→ **Aim of the exercise**
Return exactly the span of lines in the following data that opens with the line containing "os_delay_us := fun" and closes with the line containing "(** The line". Include nothing else.
════════════════════
(** [willtopic] with a topic: all but the first byte stored, the length
    announced is the byte already there. *)
Lemma willtopic_topic_eq {E} f t (u : bool) o (e : E) s m :
  buffers_ok o -> byte_ok f -> (4 + length t <= MAX_BUFFER_SIZE)%nat ->
  let n := hd 0 (message_buffer o) in
  let b := [n; code (if u then WILLTOPICUPD else WILLTOPIC); f] ++ t ++ [0]
           ++ drop (4 + length t) (message_buffer o) in
  exists o', willtopic f (Some t) u (World o e s m)
    = Some ((), World o' e (s ++ [(b, n)]) m)
    /\ buffers_ok o' /\ length b = MAX_BUFFER_SIZE.
Proof.
  intros [Hb Hr] Hf Hl n b.
  assert (message_buffer o = [n] ++ drop 1 (message_buffer o)) as Hn.
  { subst n. by destruct (message_buffer o). }
  set (c := code (if u then WILLTOPICUPD else WILLTOPIC)) in *.
  assert (length b = MAX_BUFFER_SIZE) as Hlb.
  { subst b. rewrite !length_app, length_drop. simpl. rewrite ?length_app. simpl. lia. }
  assert (willtopic f (Some t) u (World o e s m)
    = puts_then 1 [[c]; [f]; t ++ [0]] send_message (World o e s m)) as ->.
  { unfold willtopic, strcpy_msg. fold c.
    rewrite (trunc_small 8 f) by done. unfold puts_then. cbn [length Nat.add]. rewrite !ST_bind_eq.
    destruct (put_msg 1 [c] _) as [[[] w1]|]; [|done]. rewrite !ST_bind_eq.
    destruct (put_msg 2 [f] _) as [[[] w2]|]; [|done]. by rewrite !ST_bind_eq. }
  pose proof (puts_from [[c]; [f]; t ++ [0]] send_message [n] (message_buffer o) o e s m) as Hp.
  cbn [length] in Hp. rewrite <- Hn in Hp.
  replace (set_message_buffer (message_buffer o) o) with o in Hp by by destruct o.
  rewrite Hp by (simpl; rewrite !length_app; simpl; lia). clear Hp.
  assert (([n] ++ concat [[c]; [f]; t ++ [0]]) ++ drop (length ([n] ++ concat [[c]; [f]; t ++ [0]]))
            (message_buffer o) = b) as ->.
  { subst b. cbn [concat app length]. rewrite app_nil_r, length_app, Nat.add_1_r.
    by rewrite <- app_assoc. }
  rewrite send_message_eq by done. eexists. split; [reflexivity|]. split; [|done].
  by destruct (waiting_for_response _).
Qed.

(** ... so it decodes to the will topic only if that byte is right. *)
Lemma willtopic_decodes n (u : bool) f t rest :
  (4 + length t + length rest = MAX_BUFFER_SIZE)%nat ->
  decode (wire ([n; code (if u then WILLTOPICUPD else WILLTOPIC); f] ++ t ++ [0] ++ rest, n))
  = Some (P_willtopic u (Some (f, t))) <-> n = 3 + Z.of_nat (length t).
Proof.
  intros Hl. unfold wire. cbn [fst snd]. set (c := code _).
  assert (forall body, decode_body c body = Some (decode_willtopic u body)) as Hc
    by (intros; subst c; by destruct u).
  split.
  - destruct (Z.to_nat n) as [|[|[|k]]] eqn:En; [done..| |]; cbn [app take decode];
      (destruct (_ =? _) eqn:El; [|done]); apply Z.eqb_eq in El; rewrite Hc; [done|].
    intros [= Ht]. rewrite Ht in El. simpl in El. lia.
  - intros ->. replace (Z.to_nat _) with (3 + length t)%nat by lia.
    cbn [Nat.add app take decode]. rewrite take_app_length, Hc.
    rewrite (proj2 (Z.eqb_eq _ _)) by (simpl; lia). done.
Qed.

(** A refused registration does nothing. *)
Lemma issue_refused {E} r (w : world E) :
  refused r (obj w) = true -> issue r w = Some ((), w).
Proof.
  destruct r; try done. cbn [refused]. intros Hr. unfold issue, register_topic.
  rewrite !ST_bind_eq. change (this w) with (Some (obj w, w)). cbv beta iota.
  replace (negb _ && _) with false; [done|].
  symmetry. destruct (waiting_for_response _); [done|]. simpl in *.
  apply Z.leb_le in Hr. apply Z.ltb_ge. lia.
Qed.

(** Every request is well formed, refused, or one of the two broken ones. *)
Lemma request_cases r o :
  args_fit r -> refused r o = false ->
  request_ok r o \/ (exists d, r = R_disconnect d /\ 0 < d)
  \/ (exists f t u, r = R_willtopic f (Some t) u).
Proof.
  destruct r as [| |f [t|] u| |p n| | | | | | | |d| | |]; simpl; auto.
  - intros. right. right. eauto.
  - rewrite orb_false_iff, Z.leb_gt. auto.
  - intros Hd _. destruct (decide (d = 0)); [by left|]. right. left. exists d.
    split; [done|]. unfold fits in Hd. lia.
Qed.

(** The characters and data of a request are bytes. *)
Definition request_bytes (r : request) : Prop :=
  match r with
  | R_connect _ _ l | R_willtopic _ (Some l) _ | R_willmsg l _ | R_register _ l | R_publish _ _ l
  | R_subscribe_by_name _ l | R_unsubscribe_by_name _ l | R_pingreq l => bytes_ok l
  | _ => True
  end.

Lemma code_byte t : byte_ok (code t).
Proof. destruct t; by apply (bool_decide_unpack (byte_ok _)). Qed.
Lemma complement16 t : fits 16 t -> Z.lxor t 0xffff = 65535 - t.
Proof.
  intros Ht. change 0xffff with (Z.ones 16).
  assert (E : Z.lxor t (Z.ones 16) = Z.ldiff (Z.ones 16) t).
  { apply Z.bits_inj'; intros i Hi. rewrite Z.lxor_spec, Z.ldiff_spec.
    destruct (decide (i < 16)).
    - rewrite Z.ones_spec_low by lia. by destruct (Z.testbit t i).
    - rewrite Z.ones_spec_high by lia. rewrite (fits_high_bits 16 t) by (done || lia). done. }
  rewrite E. rewrite <- Z.sub_nocarry_ldiff; [reflexivity|].
  apply Z.bits_inj'; intros i Hi. rewrite Z.ldiff_spec, Z.bits_0.
  destruct (decide (i < 16)).
  - rewrite Z.ones_spec_low by lia. apply andb_false_r.
  - rewrite (fits_high_bits 16 t) by (done || lia). done.
Qed.

Lemma magnitude m :
  0 <= m <= 32768 ->
  (100 * Z.shiftr m 1 + (if z2b (Z.land m 0x01) then 50 else 0) = 100 * m / 2 /\
   0 <= (if z2b (Z.land m 0x01) then 50 else 0) < 100 /\ 0 <= Z.shiftr m 1 <= 16384) /\
  (100 * Z.shiftr m 4 + u16 (Z.land m 0x0f * 100 / 16) = 100 * m / 16 /\
   0 <= u16 (Z.land m 0x0f * 100 / 16) < 100 /\ 0 <= Z.shiftr m 4 <= 16384).
Proof.
  intros Hm. change (Z.land m 0x01) with (Z.land m (Z.ones 1)).
  change (Z.land m 0x0f) with (Z.land m (Z.ones 4)). rewrite !Z.shiftr_div_pow2, !land_low by lia.
  assert (u16 (m mod 2 ^ 4 * 100 / 16) = m mod 2 ^ 4 * 100 / 16) as -> by
    (apply trunc_small; word_lia).
  unfold z2b. pow2s. destruct (Z.eqb_spec (m mod 2) 0); cbn [negb]; Z.div_mod_to_equations; lia.
Qed.

Lemma convert_exact `{DS1820} fam d0 d1 :
  byte_ok d0 -> byte_ok d1 ->
  let t := raw_temperature d0 d1 in
  let '(sign, v, fr) := convert fam d0 d1 in
  100 * v + fr = 100 * Z.abs t / (if fam =? DS18S20 then 2 else 16) /\
  sign = (if t <? 0 then minus_sign else plus_sign) /\ 0 <= fr < 100 /\ 0 <= v <= 16384.
Proof.
  intros H0 H1. cbv zeta. unfold convert, raw_temperature.
  rewrite lor_add_disjoint by (done || lia). change (2 ^ 8) with 256.
  rewrite (trunc_small 16 (d1 * 256 + d0)) by word_lia.
  set (x := d1 * 256 + d0). assert (Hx : fits 16 x) by (unfold x; word_lia).
  replace (256 * d1 + d0) with x by (unfold x; lia). clearbody x. clear H0 H1.
  rewrite sign_bit, complement16 by done.
  assert (Hs : strunc 16 x = if 32768 <=? x then x - 65536 else x)
    by (destruct (Z.leb_spec 32768 x); word_lia).
  rewrite Hs. clear Hs.
  destruct (Z.leb_spec 32768 x).
  - rewrite (trunc_small 16 (65535 - x + 1)) by word_lia.
    rewrite (proj2 (Z.ltb_lt _ _)) by word_lia.
    replace (Z.abs (x - 65536)) with (65535 - x + 1) by word_lia.
    pose proof (magnitude (65535 - x + 1) ltac:(word_lia)).
    destruct (fam =? DS18S20); tauto.
  - rewrite (proj2 (Z.ltb_ge _ _)), Z.abs_eq by word_lia.
    pose proof (magnitude x ltac:(word_lia)).
    destruct (fam =? DS18S20); tauto.
Qed.

(** Also: The conversion of the scratchpad is exact: the sign is that of the
    register read as a two's complement number, and the integer and hundredth
    parts are the magnitude in hundredths of a degree (of sixteenths for a
    DS18B20, of halves for a DS18S20), rounded towards zero; the hundredths stay
    below 100 and no intermediate value overflows its 16 bits. *)
Theorem convert_hundredths `{DS1820} fam d0 d1 :
  byte_ok d0 -> byte_ok d1 ->
  let t := raw_temperature d0 d1 in
  let '(sign, v, fr) := convert fam d0 d1 in
  100 * v + fr = 100 * Z.abs t / (if fam =? DS18S20 then 2 else 16) /\
  sign = (if t <? 0 then minus_sign else plus_sign) /\ 0 <= fr < 100 /\ 0 <= v <= 16384.
Proof. apply convert_exact. Qed.

Lemma convert_hundredths_witness :
  byte_ok 0x5e /\ byte_ok 0xff /\ convert DS18B20 0x5e 0xff = (minus_sign, 10, 12) /\
  (let t := raw_temperature 0x5e 0xff in
   let '(sign, v, fr) := convert DS18B20 0x5e 0xff in
   100 * v + fr = 100 * Z.abs t / (if DS18B20 =? DS18S20 then 2 else 16) /\
   sign = (if t <? 0 then minus_sign else plus_sign) /\ 0 <= fr < 100 /\ 0 <= v <= 16384).
Proof.
  split; [vm_compute; split; congruence|]. split; [vm_compute; split; congruence|].
  split; [reflexivity|].
  apply (convert_hundredths DS18B20 0x5e 0xff); vm_compute; split; congruence.
Defined.

(** ** Readings on an arbitrary bus *)
Definition reading_ok (r : ds18b20_t) : Prop :=
  length (addr r) = 8%nat /\ 0 <= tVal r <= 16384 /\ 0 <= tFract r < 100 /\
  (tSign r = minus_sign \/ tSign r = plus_sign).

Lemma read_byte `{DS1820} {B} `{OneWireBus B} (b : B) : byte_ok (fst (read b)).
Proof.
  unfold read. assert (Hm : bytes_ok masks) by (repeat (apply Forall_cons; split; [word_lia|]); constructor).
  revert Hm. generalize masks as ms. intros ms Hm.
  enough (forall r b, byte_ok r -> byte_ok (fst (fold_left (fun '(r, b) m =>
    let '(x, b) := read_bit b in (if (x : bool) then Z.lor r m else r, b)) ms (r, b : B))))
    as Hgen by (apply Hgen; word_lia).
  induction Hm as [|m ms Hmb Hm IH]; intros r b' Hr; [done|]. simpl.
  destruct (read_bit b') as [x b'']. apply IH. destruct x; [apply fits_lor; done || lia|done].
Qed.

Lemma search_loop_length {B} `{OneWireBus B} n L : forall l : locals B,
  length (rom (search_loop n L l)) = length (rom l).
Proof.
  induction n as [|n IH]; intros l; [done|]. cbn [search_loop].
  unfold search_turn. destruct (read_bit _) as [x b]. destruct (read_bit b) as [y b'].
  destruct (x && y); [done|]. cbv zeta. cbn [rom_byte_number].
  set (l' := Locals _ _ _ _ _ _ _).
  assert (Hl : length (rom l') = length (rom l)) by apply length_alter.
  destruct (_ <? 8); [by rewrite IH|done].
Qed.

Lemma ds_search_length `{DS1820} {B} `{OneWireBus B} s (b : B) r a b' s' :
  ds_search s b = (r, a, b', s') -> length (ROM_NO s) = 8%nat ->
  length (ROM_NO s') = 8%nat /\ (r = true -> exists x, a = Some x /\ length x = 8%nat).
Proof.
  unfold ds_search. intros E Hl. destruct (LastDeviceFlag s).
  { simpl in E. by injection E as <- <- <- <-. }
  destruct (reset b) as [[] b1]; cbn [negb] in E; [|by injection E as <- <- <- <-].
  pose proof (search_loop_length 64 (LastDiscrepancy s)
    (Locals (write DS1820_SEARCHROM false b1) (ROM_NO s) (LastFamilyDiscrepancy s) 1 0 0 1)) as Hs.
  cbn [rom] in Hs. set (l := search_loop _ _ _) in *. clearbody l.
  destruct (id_bit_number l <? 65); cbn [andb ROM_NO] in E.
  - injection E as <- <- <- <-. simpl. split; [congruence|done].
  - destruct (z2b _); injection E as <- <- <- <-; simpl; (split; [congruence|]); [|done].
    intros _. eexists. split; [done|congruence].
Qed.

Lemma read_scratchpad_bytes `{DS1820} {B} `{OneWireBus B} a (b : B) :
  bytes_ok (fst (read_scratchpad a b)).
Proof.
  unfold read_scratchpad. destruct (reset b) as [r b1]. unfold read_n.
  generalize 9%nat as n. induction n as [|n IH]; [constructor|].
  simpl. destruct (Nat.iter n _ _) as [l b']. pose proof (read_byte b') as Hr.
  destruct (read b') as [x b'']. apply Forall_app_2; [done|by apply Forall_singleton].
Qed.

Lemma exec_loop_ok `{DS1820} {B} `{OneWireBus B} max : forall fuel n acc s (b : B) acc' s' b',
  exec_loop fuel max n acc s b = Some (acc', s', b') ->
  Forall reading_ok acc -> length (ROM_NO s) = 8%nat -> n = Z.of_nat (length acc) -> n < max ->
  Forall reading_ok acc' /\ Z.of_nat (length acc') <= max.
Proof.
  induction fuel as [|fuel IH]; intros n acc s b acc' s' b' E Hacc Hl Hn Hmax; [done|].
  cbn [exec_loop] in E. destruct (ds_search s b) as [[[r a] b1] s1] eqn:Es.
  destruct (ds_search_length _ _ _ _ _ _ Es Hl) as [Hl1 Ha].
  destruct r; cbn [negb] in E; [|injection E as <- <- <-; split; [done|lia]].
  destruct (Ha eq_refl) as (x & -> & Hx). cbn [default from_option id] in E.
  destruct (_ || _).
  - pose proof (read_scratchpad_bytes x b1) as Hd.
    destruct (read_scratchpad x b1) as [data b2]. simpl in Hd.
    pose proof (convert_exact (nth 0 x 0) _ _ (nth_byte_ok data 0 Hd) (nth_byte_ok data 1 Hd)) as Hc.
    cbv zeta in Hc. destruct (convert _ _ _) as [[sign v] fr]. destruct Hc as (_ & Hsg & Hf & Hv).
    assert (Hacc2 : Forall reading_ok (acc ++ [Reading x v fr sign])).
    { apply Forall_app_2; [done|]. constructor; [|done].
      repeat split; simpl; try lia; try done. rewrite Hsg. destruct (_ <? 0); auto. }
    assert (Hlen : n + 1 = Z.of_nat (length (acc ++ [Reading x v fr sign])))
      by (rewrite length_app; simpl; lia).
    destruct (Z.ltb_spec (n + 1) max).
    + eapply IH; eauto.
    + injection E as <- <- <-. split; [done|lia].
  - rewrite (proj2 (Z.ltb_lt _ _)) in E by lia. eapply IH; eauto.
Qed.

Lemma exec_ok `{DS1820} {B} `{OneWireBus B} fuel valid setup gpio max s (b : B) ok l s' b' :
  exec_ds18b20 fuel valid setup gpio true max s b = Some (ok, l, s', b') -> 0 < max ->
  Forall reading_ok l /\ Z.of_nat (length l) <= max.
Proof.
  unfold exec_ds18b20. destruct (negb _); [intros [= <- <- <- <-] Hm; split; [done|simpl; lia]|].
  destruct (reset _) as [r b1]. intros E Hm.
  apply bind_Some in E as ([[acc s2] b2] & E & [= <- <- <- <-]).
  eapply exec_loop_ok; eauto.
Qed.

(** * The slots on the wire

    The line as a device sees it while only the master drives it: whether it
    is low and for how long, and the low pulses that have ended. Enabling the
    output drives the line, disabling it lets the pull-up raise it. *)
Record line := Line { low : bool; held : Z; pulses : list Z }.

Definition drive (v : bool) (w : line) : line :=
  if v then (if low w then Line false 0 (pulses w ++ [held w]) else w)
  else (if low w then w else Line true 0 (pulses w)).

#[export] Instance line_gpio : Gpio line := {
  PIN_SETUP := fun _ w => w;
  GPIO_DIS_OUTPUT := fun _ w => drive true w;
  GPIO_OUTPUT_SET := fun _ v w => drive (z2b v) w;
  GPIO_INPUT_GET := fun _ w => negb (low w);
  os_delay_us := fun t w => Line (low w) (held w + t) (pulses w) }.

(** How a device reads a low pulse: up to 15us is a 1, 60us to 120us a 0. *)
Definition device_reads (t : Z) : option bool :=
  if (1 <=? t) && (t <=? 15) then Some true
  else if (60 <=? t) && (t <=? 120) then Some false else None.

(** The line is idle, or was driven low only just now. *)
Definition slot_boundary (w : line) : Prop := low w = true -> held w = 0.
════════════════════
→ **Exercise solution**
  os_delay_us := fun t w => Line (low w) (held w + t) (pulses w) }.

(** How a device reads a low pulse: up to 15us is a 1, 60us to 120us a 0. *)
Definition device_reads (t : Z) : option bool :=
  if (1 <=? t) && (t <=? 15) then Some true
  else if (60 <=? t) && (t <=? 120) then Some false else None.

(** The line is idle, or was driven low only just now. *)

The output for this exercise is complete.